Headaches come in many different varieties. There's the all-time classic tension headache (think vanilla), so common that just about anyone who's got a head has experienced one. Eyestrain, fatigue, and stress (mental or emotional) are all key ingredients in this flavour. These headaches are usually dull, with pressure around both sides of the head.
Next on the list is the sinus headache. It often comes on during or after nasal congestion or a runny nose. Pain is usually felt at the front of the head. It is commonly worse in cold, damp weather and in mornings; it lessens in afternoons.
Then there's the cluster headache, which, just as the name implies, typically occurs in "clusters" that can range from one to several headaches a day. Episodes usually last for 6 to 12 weeks. Unlike with tension headaches, stress isn't a triggering factor, and the pain is usually on one side of the head. For some unknown reason, cluster headaches affect more men than women.

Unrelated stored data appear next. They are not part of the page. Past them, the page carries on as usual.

Lemma alternative_unused c w b w' :
  alternative c w = (b, w') → b = true → ∃ i, unused (used_keys c) (ll_pool w') i.
Proof.
  unfold alternative, on_pool. intros [= <- <-] Hb. simpl in *.
  apply existsb_exists in Hb as (s & Hs & [Hk%bool_decide_eq_true _]%andb_true_iff).
  apply list_elem_of_In in Hs. apply list_elem_of_lookup in Hs as [i Hi]. exists i.
  assert (key_at (ll_pool (meanwhile w)) i = Some (ks_key s)) as Hki by (unfold key_at; by rewrite Hi).
  split; [by apply lookup_lt_Some in Hi|]. by apply (excluded_false _ _ _ _ Hki).
Qed.

(** The failover after a failure: either the call is over, or a client is taken that uses up
    some of the budget. *)
Lemma failover_progress config_key c w b w1 c' w2 :
  pool_ok (ll_pool w) → alternative c w = (b, w1) → b = true →
  client_from_key_pool config_key (used_keys c) w1 = (c', w2) →
  passes w w2 ∧ (budget (used_keys c') w2 < budget (used_keys c) w)%nat.
Proof.
  intros Hok Ea Hb Ec. pose proof (alternative_passes c w) as Hp. rewrite Ea in Hp. simpl in Hp.
  destruct (alternative_unused c w b w1 Ea Hb) as [i Hi].
  destruct (client_progress config_key (used_keys c) w1 c' w2 i) as [Hp2 Hlt]; [by apply (pa_ok _ _ Hp)|done..|].
  split; [by etrans|]. unfold budget in *. rewrite (fresh_passes _ _ _ Hp) in Hlt. pose proof (pa_ahead _ _ Hp). lia.
Qed.
(* ===== verification/Wal.v ===== *)
(** The write-ahead log of the local mode: [core/wal.py] and the names of its files,
    [core/file_lock.py].  A file holds one JSON object per line.

    The JSON library is a parameter.  A file is its text; each operation runs under the lock
    of its file, so it is one step. *)

From stdpp Require Import base pretty countable list strings gmap.
From Stdlib Require Import ZArith Lia Ascii.
From S2P Require Import Prelude Consistency TextChunks.

Open Scope string_scope.

(** [WalRecord]; [sender] as its items. *)
Record wal_record := WalRecord {
  w_id : string;
  w_source : string;
  w_event_id : option string;
  w_message_id : string;
  w_space_id : string;
  w_chat_id : option string;
  w_chat_type : string;
  w_sender : list (string * string);
  w_ts : string;
  w_text : string;
  w_status : string;
  w_sensitivity : string;
}.
#[export] Instance wal_record_eta : Eta wal_record := λ r,
  WalRecord (w_id r) (w_source r) (w_event_id r) (w_message_id r) (w_space_id r) (w_chat_id r)
    (w_chat_type r) (w_sender r) (w_ts r) (w_text r) (w_status r) (w_sensitivity r).

Definition LF : Ascii.ascii := Ascii.ascii_of_N 10.
Definition CR : Ascii.ascii := Ascii.ascii_of_N 13.

Fixpoint one_line (s : string) : Prop :=
  match s with
  | EmptyString => True
  | String c s => c ≠ LF ∧ c ≠ CR ∧ one_line s
  end.

(** [json.dumps(asdict(record), ensure_ascii=False)] and [json.loads(line)]: an object is
    written in braces, with control characters escaped, and is read back. *)
Class Json := {
  json_dumps : wal_record → string;
  json_loads : string → option wal_record;
}.
Class JsonLaws `{Json} : Prop := {
  loads_dumps : ∀ r, json_loads (json_dumps r) = Some r;
  dumps_one_line : ∀ r, one_line (json_dumps r);
  dumps_braces : ∀ r, ∃ body, json_dumps r = "{" +:+ body +:+ "}";
}.

(** [safe_space_id]: every character outside [a-zA-Z0-9_.-] becomes an underscore. *)
Definition safe_char (c : Ascii.ascii) : bool :=
  byte_in c 97 122 || byte_in c 65 90 || byte_in c 48 57 || byte_in c 95 95 || byte_in c 45 46.
Definition safe_space_id (space_id : string) : string :=
  join (map (λ char, match char with
                     | String c EmptyString => if safe_char c then char else "_"
                     | _ => "_"
                     end) (chars space_id)).

(** The log files by name. *)
Abbreviation files := (gmap string string).

Definition wal_path (space_id : string) : string := safe_space_id space_id +:+ ".jsonl".

(** [for line in f], in text mode: LF, CR and CR LF end a line. *)
Fixpoint read_lines (line s : string) : list string :=
  match s with
  | EmptyString => if String.eqb line "" then [] else [line]
  | String c s =>
      if Ascii.eqb c LF then line :: read_lines "" s
      else if Ascii.eqb c CR then
        match s with
        | String d s' => if Ascii.eqb d LF then line :: read_lines "" s' else line :: read_lines "" s
        | EmptyString => [line]
        end
      else read_lines (line +:+ String c EmptyString) s
  end.

Abbreviation logs := (gmap string (list wal_record)).

Section wal.
Context `{Json}.

Definition print_record (r : wal_record) : string := json_dumps r +:+ String LF EmptyString.
Definition print_records (rs : list wal_record) : string := join (map print_record rs).

Definition append_record (r : wal_record) (fs : files) : files :=
  let path := wal_path (w_space_id r) in
  <[path := default "" (fs !! path) +:+ print_record r]> fs.

Fixpoint parse_lines (lines : list string) : result (list wal_record) :=
  match lines with
  | [] => Ok []
  | line :: lines =>
      let line := py_strip line in
      if String.eqb line "" then parse_lines lines
      else match json_loads line with
           | None => Raise (ValueError "Expecting value")
           | Some r => match parse_lines lines with Ok rs => Ok (r :: rs) | Raise e => Raise e end
           end
  end.

Definition load_records (space_id : string) (fs : files) : result (list wal_record) :=
  match fs !! wal_path space_id with
  | None => Ok []
  | Some content => parse_lines (read_lines "" content)
  end.

Definition message_exists (space_id message_id : string) (fs : files) : result bool :=
  match load_records space_id fs with
  | Ok rs => Ok (existsb (λ r, String.eqb (w_message_id r) message_id) rs)
  | Raise e => Raise e
  end.

Definition append_message_once (r : wal_record) (fs : files) : result bool * files :=
  match message_exists (w_space_id r) (w_message_id r) fs with
  | Raise e => (Raise e, fs)
  | Ok true => (Ok false, fs)
  | Ok false => (Ok true, append_record r fs)
  end.

Definition load_pending_records (space_id : string) (fs : files) : result (list wal_record) :=
  match load_records space_id fs with
  | Ok rs => Ok (filter (λ r, w_status r = "pending") rs)
  | Raise e => Raise e
  end.

(** Reading the file, changing the records with an id, and writing all of them back. *)
Definition rewrite_records (space_id record_id : string) (f : wal_record → wal_record) (fs : files) :
    result unit * files :=
  match load_records space_id fs with
  | Raise e => (Raise e, fs)
  | Ok rs =>
      (Ok tt, <[wal_path space_id :=
         print_records (map (λ r, if String.eqb (w_id r) record_id then f r else r) rs)]> fs)
  end.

Ice-pick headaches are fairly rare - but when they strike, watch out! Severe pain is localized to one small spot and comes without warning, like you've just been hit over the head with an ice pick. The medical name for ice-pick headache is chronic paroxysmal hemicrania. Attacks usually last less than an hour - generally 10 to 15 minutes.
Rebound headaches may develop as a result of medication overuse. If you are using headache medications more than twice a week, or not as recommended by your doctor, you could experience further headaches. This is because your body gets used to the medication, so when the headache medication wears off, your body may experience a withdrawal reaction. This can cause a cycle of getting a headache and taking more medication. Talk to your doctor or pharmacist about how to safely reduce the use of these medications while managing your headaches.
Finally, we have the migraine, which is no ordinary headache. Pain ranges from mild to severe and isn't necessarily the only symptom. Migraines can also trigger nausea and vomiting. In some people with migraines, visual disturbances called
"auras" (like seeing zigzag flashes and shimmering lights) may show up for about 10 to 30 minutes right before the migraine starts. A migraine "attack"
can last from 4 to 72 hours. The agony usually stops people in their tracks. It disrupts work and play activities, and many sufferers need to retreat and rest until the migraine is over.
Rarely, certain headaches can be a sign of a serious problem. For example, headaches that appear out of the blue with fever and a stiff neck could point to a brain infection called meningitis. Headaches plus weakness, trouble speaking, vision problems, dizziness, or coordination problems can be a warning of a stroke.
The take-home message: Headaches are a pain, but they often disappear on their own. But if your headaches are severe and long-lasting, see your doctor immediately - so you can put your mind at rest.